Early life and education
Curley Culp grew up in Yuma, Arizona, the youngest of 13 children including a twin sister, Shirley. At Yuma Union High School, he was a standout first in football and then in wrestling, winning Arizona high school wrestling state titles as a heavyweight in 1963 and 1964. He was recruited to Arizona State University to play both sports.

Collegiate career

Wrestling

At Arizona State, Culp amassed a 84–11–1 record, three Western Athletic Conference championships, and was the 1967 NCAA heavyweight champion, winning the Gorriaran Award for scoring the most pins at the NCAA Division I Wrestling Championships.

Football
Under legendary Arizona State football coach Frank Kush, Culp played nose guard, including on the 1967 team that allowed opponents an average of only 79.8 yards per game.

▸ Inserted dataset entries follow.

(* ===== verification/Sysfile.v ===== *)
(** * sysfile.c: the file-system calls

    [sst] is the process that makes the call: its open files, its current directory, its
    memory and the system below.  Every routine runs from the fetching of its arguments to
    its return value; a call that sleeps ends there. *)

From stdpp Require Import base list numbers strings gmap functions sets.
From S2P Require Import Prelude CString Spinlock Layout Pipe Buf Log Kalloc Block Inode Dir Syscall File.
Import Ctx.

Open Scope Z_scope.
Local Open Scope kernel_scope.

Definition NOFILE : nat := 16.
Definition MAXARG : nat := 32.
Definition O_RDONLY : Z := 0.
Definition O_WRONLY : Z := 1.
Definition O_RDWR : Z := 2.
Definition O_CREATE : Z := 512.

Record sst (S : Type) := mksst { files : fsys S; ofile : list (option nat); cwd : nat; user : uproc }.
Arguments mksst {S}. Arguments files {S}. Arguments ofile {S}. Arguments cwd {S}. Arguments user {S}.

Definition dot : list Z := [46; 0].
Definition dotdot : list Z := [46; 46; 0].

(** The lowest descriptor that is free. *)
Fixpoint find_fd (l : list (option nat)) (fd : nat) : option nat :=
  match l with
  | [] => None
  | None :: _ => Some fd
  | Some _ :: l => find_fd l (1 + fd)
  end.

(** The assignments of stati to *st. *)
Definition put_stat (m : Mem.mem) (p : Z) (st : stat) : Mem.mem :=
  ustore (ustore (ustore (ustore (ustore m p (to_le 2 (st_type st))) (p + 4) (to_le 4 (st_dev st)))
    (p + 8) (to_le 4 (st_ino st))) (p + 12) (to_le 2 (st_nlink st))) (p + 16) (to_le 4 (st_size st)).
Definition sizeof_stat : Z := 20.

Section Ops.
Context {S : Type} `{HasCtx S} `{!BlockLayer S} `{!TxLayer S}.
Abbreviation SS := (sst S).
Variable dev_read : Z -> option (nat -> Z -> M (ist S) (Z * list Z)).
Variable dev_write : Z -> option (nat -> list Z -> Z -> M (ist S) Z).
(** The first address after the kernel. *)
Variable end_ : Z.

Definition in_files {A} (m : M (fsys S) A) : M SS A :=
  zoom files (fun x s => mksst x (ofile s) (cwd s) (user s)) m.
Definition in_inodes {A} (m : M (ist S) A) : M SS A := in_files (in_fs m).
Definition begin_call : M SS unit := in_files begin_tx.
Definition end_call : M SS unit := in_files end_tx.
Definition set_ofile (fd : nat) (v : option nat) : M SS unit :=
  modify (fun s => mksst (files s) (<[fd := v]> (ofile s)) (cwd s) (user s)).
Definition set_cwd (ip : nat) : M SS unit :=
  modify (fun s => mksst (files s) (ofile s) ip (user s)).
Definition set_umem (f : Mem.mem -> Mem.mem) : M SS unit :=
  modify (fun s => mksst (files s) (ofile s) (cwd s)
    (mku (u_sz (user s)) (u_esp (user s)) (f (u_mem (user s))))).

(** A return of -1. *)
Definition minus_one : M SS Z := ret (-1).
Definition end_minus_one : M SS Z := end_call ;; ret (-1).

(** The descriptor and the file. *)
Definition argfd (n : Z) : M SS (option (nat * nat)) :=
  u <- gets user ;;
  match argint u n with
  | None => ret None
  | Some fd =>
      if (fd <? 0) || (Z.of_nat NOFILE <=? fd) then ret None else
      l <- gets ofile ;;
      f <- lift_opt (l !! Z.to_nat fd) ;;
      ret ((fun f => (Z.to_nat fd, f)) <$> f)
  end.

Definition fdalloc (f : nat) : M SS Z :=
  l <- gets ofile ;;
  match find_fd l 0 with
  | Some fd => set_ofile fd (Some f) ;; ret (Z.of_nat fd)
  | None => ret (-1)
  end.

Definition sys_dup : M SS Z :=
  o <- argfd 0 ;;
  match o with
  | None => minus_one
  | Some (_, f) =>
      fd <- fdalloc f ;;
      if fd <? 0 then minus_one else
      in_files (filedup f) ;;
      ret fd
  end.

(** argfd(0, 0, &f) < 0 || argint(2, &n) < 0 || argptr(1, &p, n) < 0. *)
Definition rw_args : M SS (option (nat * Z * Z)) :=
  o <- argfd 0 ;;
  u <- gets user ;;
  ret ('(_, f) ← o; n ← argint u 2; p ← argptr u 1 n; Some (f, p, n)).

Definition sys_read : M SS Z :=
  o <- rw_args ;;
  match o with
  | None => minus_one
  | Some (f, p, n) =>
      r <- in_files (fileread dev_read f n) ;;
      match r with
      | RDone r bs => set_umem (fun m => ustore m p bs) ;; ret r
      | RSleep => sleep_on ChPipeRead
      end
  end.

(** [k] as for filewrite. *)
Definition sys_write (k : nat) : M SS wres :=
  o <- rw_args ;;
  match o with
  | None => ret (WDone (-1) 0)
  | Some (f, p, n) =>
      u <- gets user ;;
      in_files (filewrite dev_write f (ubytes (u_mem u) p (Z.to_nat n)) n k)
  end.

Definition sys_close : M SS Z :=
  o <- argfd 0 ;;
  match o with
  | None => minus_one
  | Some (fd, f) =>
      set_ofile fd None ;;
      in_files (fileclose end_ f) ;;
      ret 0
  end.

Definition sys_fstat : M SS Z :=
  o <- argfd 0 ;;
  u <- gets user ;;
  match o, argptr u 1 sizeof_stat with
  | Some (_, f), Some p =>
      st <- in_files (filestat f) ;;
      match st with
      | Some st => set_umem (fun m => put_stat m p st) ;; ret 0
      | None => minus_one
      end
  | _, _ => minus_one
  end.

(** A string argument, as the kernel reads it from the process. *)
Definition arg_path (n : Z) : M SS (option (list Z)) :=
  u <- gets user ;; ret ('(a, len) ← argstr u n; Some (ustring u a len)).

Definition lookup_path (path : list Z) : M SS (option nat) :=
  c <- gets cwd ;; in_inodes (namei dev_read c path).
(** char name[DIRSIZ] is the second result. *)
Definition lookup_parent (path : list Z) : M SS (option nat * list Z) :=
  c <- gets cwd ;; in_inodes (nameiparent dev_read c path (replicate DIRSIZ 0)).

(** The label bad of sys_link. *)
Definition link_bad (ip : nat) : M SS Z :=
  in_inodes (
    ilock ip ;;
    seti ip (fun x => iw_nlink (i16 (i_nlink x - 1)) x) ;;
    iupdate ip ;;
    iunlockput ip) ;;
  end_minus_one.

Definition sys_link : M SS Z :=
  o <- arg_path 0 ;;
  n <- arg_path 1 ;;
  match o, n with
  | Some old, Some new =>
      begin_call ;;
      ip <- lookup_path old ;;
      match ip with
      | None => end_minus_one
      | Some ip =>
          in_inodes (ilock ip) ;;
          x <- in_inodes (geti ip) ;;
          if i_type x =? T_DIR then in_inodes (iunlockput ip) ;; end_minus_one else
          in_inodes (
            seti ip (fun x => iw_nlink (i16 (i_nlink x + 1)) x) ;;
            iupdate ip ;;
            iunlock ip) ;;
          r <- lookup_parent new ;;
          match r with
          | (None, _) => link_bad ip
          | (Some dp, name) =>
              in_inodes (ilock dp) ;;
              d <- in_inodes (geti dp) ;;
              x <- in_inodes (geti ip) ;;
              l <- (if negb (i_dev d =? i_dev x) then ret (-1)
                    else in_inodes (dirlink dev_read dev_write dp name (i_inum x))) ;;
              if l <? 0 then in_inodes (iunlockput dp) ;; link_bad ip else
              in_inodes (iunlockput dp) ;;
              in_inodes (iput ip) ;;
              end_call ;;
              ret 0
          end
      end
  | _, _ => minus_one
  end.

(** The loop of isdirempty. *)
Fixpoint isdirempty_loop (fuel : nat) (dp : nat) (off : Z) : M (ist S) Z :=
  match fuel with
  | O => out_of_fuel
  | Datatypes.S fuel =>
      x <- geti dp ;;
      if off <? i_size x then
        r <- readi dev_read dp off sizeof_dirent ;;
        if negb (fst r =? sizeof_dirent) then panic "isdirempty: readi" else
        if negb (de_inum (dirent_of (snd r)) =? 0) then ret 0
        else isdirempty_loop fuel dp (off + sizeof_dirent)
      else ret 1
  end.

Definition isdirempty (dp : nat) : M (ist S) Z :=
  x <- geti dp ;; isdirempty_loop (1 + Z.to_nat (i_size x)) dp (2 * sizeof_dirent).

(** The label bad of sys_unlink. *)
Definition unlink_bad (dp : nat) : M SS Z := in_inodes (iunlockput dp) ;; end_minus_one.

(** sys_unlink once the entry at [off] of [dp] is found to be [ip]. *)
Definition unlink_entry (dp ip : nat) (off : Z) : M SS Z :=
  in_inodes (ilock ip) ;;
  x <- in_inodes (geti ip) ;;
  if i_nlink x <? 1 then panic "unlink: nlink < 1" else
  e <- (if i_type x =? T_DIR then in_inodes (isdirempty ip) else ret 1) ;;
  if e =? 0 then in_inodes (iunlockput ip) ;; unlink_bad dp else
  r <- in_inodes (writei dev_write dp (replicate (Z.to_nat sizeof_dirent) 0) off sizeof_dirent) ;;
  if negb (r =? sizeof_dirent) then panic "unlink: writei" else
  in_inodes (
    (when (i_type x =? T_DIR) do
      (seti dp (fun d => iw_nlink (i16 (i_nlink d - 1)) d) ;; iupdate dp)) ;;
    iunlockput dp ;;
    seti ip (fun x => iw_nlink (i16 (i_nlink x - 1)) x) ;;
    iupdate ip ;;
    iunlockput ip) ;;
  end_call ;;
  ret 0.

Definition sys_unlink : M SS Z :=
  o <- arg_path 0 ;;
  match o with
  | None => minus_one
  | Some path =>
      begin_call ;;
      r <- lookup_parent path ;;
      match r with
      | (None, _) => end_minus_one
      | (Some dp, name) =>
          in_inodes (ilock dp) ;;
          c1 <- lift_opt (namecmp name dot) ;;
          c2 <- lift_opt (namecmp name dotdot) ;;
          if (c1 =? 0) || (c2 =? 0) then unlink_bad dp else
          e <- in_inodes (dirlookup dev_read dp name) ;;
          match e with
          | None => unlink_bad dp
          | Some (ip, off) => unlink_entry dp ip off
          end
      end
  end.

(** create once [name] is known not to be in [dp]. *)
Definition create_new (dp : nat) (name : list Z) (type major minor : Z) : M (ist S) nat :=
  d <- geti dp ;;
  ip <- ialloc (i_dev d) type ;;
  ilock ip ;;
  seti ip (iw_devno major minor) ;;
  seti ip (iw_nlink 1) ;;
  iupdate ip ;;
  x <- geti ip ;;
  d <- geti dp ;;
  (when (type =? T_DIR) do
    (seti dp (fun d => iw_nlink (i16 (i_nlink d + 1)) d) ;;
     iupdate dp ;;
     r1 <- dirlink dev_read dev_write ip dot (i_inum x) ;;
     if r1 <? 0 then panic "create dots" else
     r2 <- dirlink dev_read dev_write ip dotdot (i_inum d) ;;
     if r2 <? 0 then panic "create dots" else ret tt)) ;;
  r <- dirlink dev_read dev_write dp name (i_inum x) ;;
  if r <? 0 then panic "create: dirlink" else
  iunlockput dp ;;
  ret ip.

(** The new inode, locked; ialloc panics rather than return 0. *)
Definition create (path : list Z) (type major minor : Z) : M SS (option nat) :=
  r <- lookup_parent path ;;
  match r with
  | (None, _) => ret None
  | (Some dp, name) =>
      in_inodes (
        ilock dp ;;
        o <- dirlookup dev_read dp name ;;
        match o with
        | Some (ip, _) =>
            iunlockput dp ;;
            ilock ip ;;
            x <- geti ip ;;
            if (type =? T_FILE) && (i_type x =? T_FILE) then ret (Some ip) else
            iunlockput ip ;;
            ret None
        | None => ip <- create_new dp name type major minor ;; ret (Some ip)
        end)
  end.

(** The inode sys_open opens, locked; None after the end_op of a failure. *)
Definition open_inode (path : list Z) (omode : Z) : M SS (option nat) :=
  if negb (Z.land omode O_CREATE =? 0) then
    ip <- create path T_FILE 0 0 ;;
    match ip with
    | None => end_call ;; ret None
    | Some ip => ret (Some ip)
    end
  else
    ip <- lookup_path path ;;
    match ip with
    | None => end_call ;; ret None
    | Some ip =>
        in_inodes (ilock ip) ;;
        x <- in_inodes (geti ip) ;;
        if (i_type x =? T_DIR) && negb (omode =? O_RDONLY) then
          in_inodes (iunlockput ip) ;; end_call ;; ret None
        else ret (Some ip)
    end.

(** sys_open up to its end_op: the inode, the file and the descriptor. *)
Definition open_fd (path : list Z) (omode : Z) : M SS (option (nat * nat * Z)) :=
  begin_call ;;
  o <- open_inode path omode ;;
  match o with
  | None => ret None
  | Some ip =>
      f <- in_files filealloc ;;
      match f with
      | None => in_inodes (iunlockput ip) ;; end_call ;; ret None
      | Some f =>
          fd <- fdalloc f ;;
          if fd <? 0 then
            in_files (fileclose end_ f) ;; in_inodes (iunlockput ip) ;; end_call ;; ret None
          else
            in_inodes (iunlock ip) ;;
            end_call ;;
            ret (Some (ip, f, fd))
      end
  end.

Definition bool_int (b : bool) : Z := if b then 1 else 0.

Definition sys_open : M SS Z :=
  o <- arg_path 0 ;;
  u <- gets user ;;
  match o, argint u 1 with
  | Some path, Some omode =>
      r <- open_fd path omode ;;
      match r with
      | None => minus_one
      | Some (ip, f, fd) =>
          in_files (setf f (fun x => mkfile FD_INODE (f_ref x)
            (bool_int (Z.land omode O_WRONLY =? 0))
            (bool_int (negb (Z.land omode O_WRONLY =? 0) || negb (Z.land omode O_RDWR =? 0)))
            (f_pipe x) ip 0)) ;;
          ret fd
      end
  | _, _ => minus_one
  end.

(** sys_mkdir and sys_mknod after their arguments. *)
Definition make (path : option (list Z)) (type major minor : Z) : M SS Z :=
  match path with
  | None => end_minus_one
  | Some path =>
      ip <- create path type major minor ;;
      match ip with
      | None => end_minus_one
      | Some ip => in_inodes (iunlockput ip) ;; end_call ;; ret 0
      end
  end.

Definition sys_mkdir : M SS Z :=
  begin_call ;;
  o <- arg_path 0 ;;
  make o T_DIR 0 0.

Definition sys_mknod : M SS Z :=
  begin_call ;;
  o <- arg_path 0 ;;
  u <- gets user ;;
  match argint u 1, argint u 2 with
  | Some major, Some minor => make o T_DEV (i16 major) (i16 minor)
  | _, _ => end_minus_one
  end.

Definition sys_chdir : M SS Z :=
  begin_call ;;
  o <- arg_path 0 ;;
  match o with
  | None => end_minus_one
  | Some path =>
      ip <- lookup_path path ;;
      match ip with
      | None => end_minus_one
      | Some ip =>
          in_inodes (ilock ip) ;;
          x <- in_inodes (geti ip) ;;
          if negb (i_type x =? T_DIR) then in_inodes (iunlockput ip) ;; end_minus_one else
          in_inodes (iunlock ip) ;;
          c <- gets cwd ;;
          in_inodes (iput c) ;;
          end_call ;;
          set_cwd ip ;;
          ret 0
      end
  end.

(** The loop of sys_exec over argv from index [i]: the strings before the null pointer. *)
Fixpoint argv_loop (k : nat) (u : uproc) (uargv : Z) (i : Z) : option (list (list Z)) :=
  match k with
  | O => None
  | Datatypes.S k =>
      uarg ← fetchint u (u32 (uargv + 4 * i));
      if u32 uarg =? 0 then Some [] else
      len ← fetchstr u (u32 uarg);
      l ← argv_loop k u uargv (i + 1);
      Some (ustring u (u32 uarg) len :: l)
  end.

(** The path and the argument strings sys_exec calls exec with. *)
Definition exec_args (u : uproc) : option (list Z * list (list Z)) :=
  '(a, len) ← argstr u 0;
  uargv ← argint u 1;
  argv ← argv_loop MAXARG u (u32 uargv) 0;
  Some (ustring u a len, argv).

Definition sys_pipe : M SS Z :=
  u <- gets user ;;
  match argptr u 0 8 with
  | None => minus_one
  | Some p =>
      o <- in_files (pipealloc end_) ;;
      match o with
      | None => minus_one
      | Some (rf, wf) =>
          fd0 <- fdalloc rf ;;
          fd1 <- (if fd0 <? 0 then ret (-1) else fdalloc wf) ;;
          if (fd0 <? 0) || (fd1 <? 0) then
            (when (0 <=? fd0) do set_ofile (Z.to_nat fd0) None) ;;
            in_files (fileclose end_ rf) ;;
            in_files (fileclose end_ wf) ;;
            ret (-1)
          else
            set_umem (fun m => ustore (ustore m p (to_le 4 fd0)) (p + 4) (to_le 4 fd1)) ;;
            ret 0
      end
  end.
End Ops.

He won All-America honors in football, as well as wrestling.

Professional career

Kansas City Chiefs
The Denver Broncos drafted Culp in the second round of the 1968 NFL Draft, but considered him too small for the defensive line at 6'1" and 265 lbs. After trying him at guard, they dealt him during training camp to the Kansas City Chiefs in exchange for a fourth-round draft pick (Mike Schnitker). He played for Kansas City for seven seasons, appearing in 82 games, achieving nine sacks in 1973 with nine QB takedowns, and also recovering five fumbles during his career with the team.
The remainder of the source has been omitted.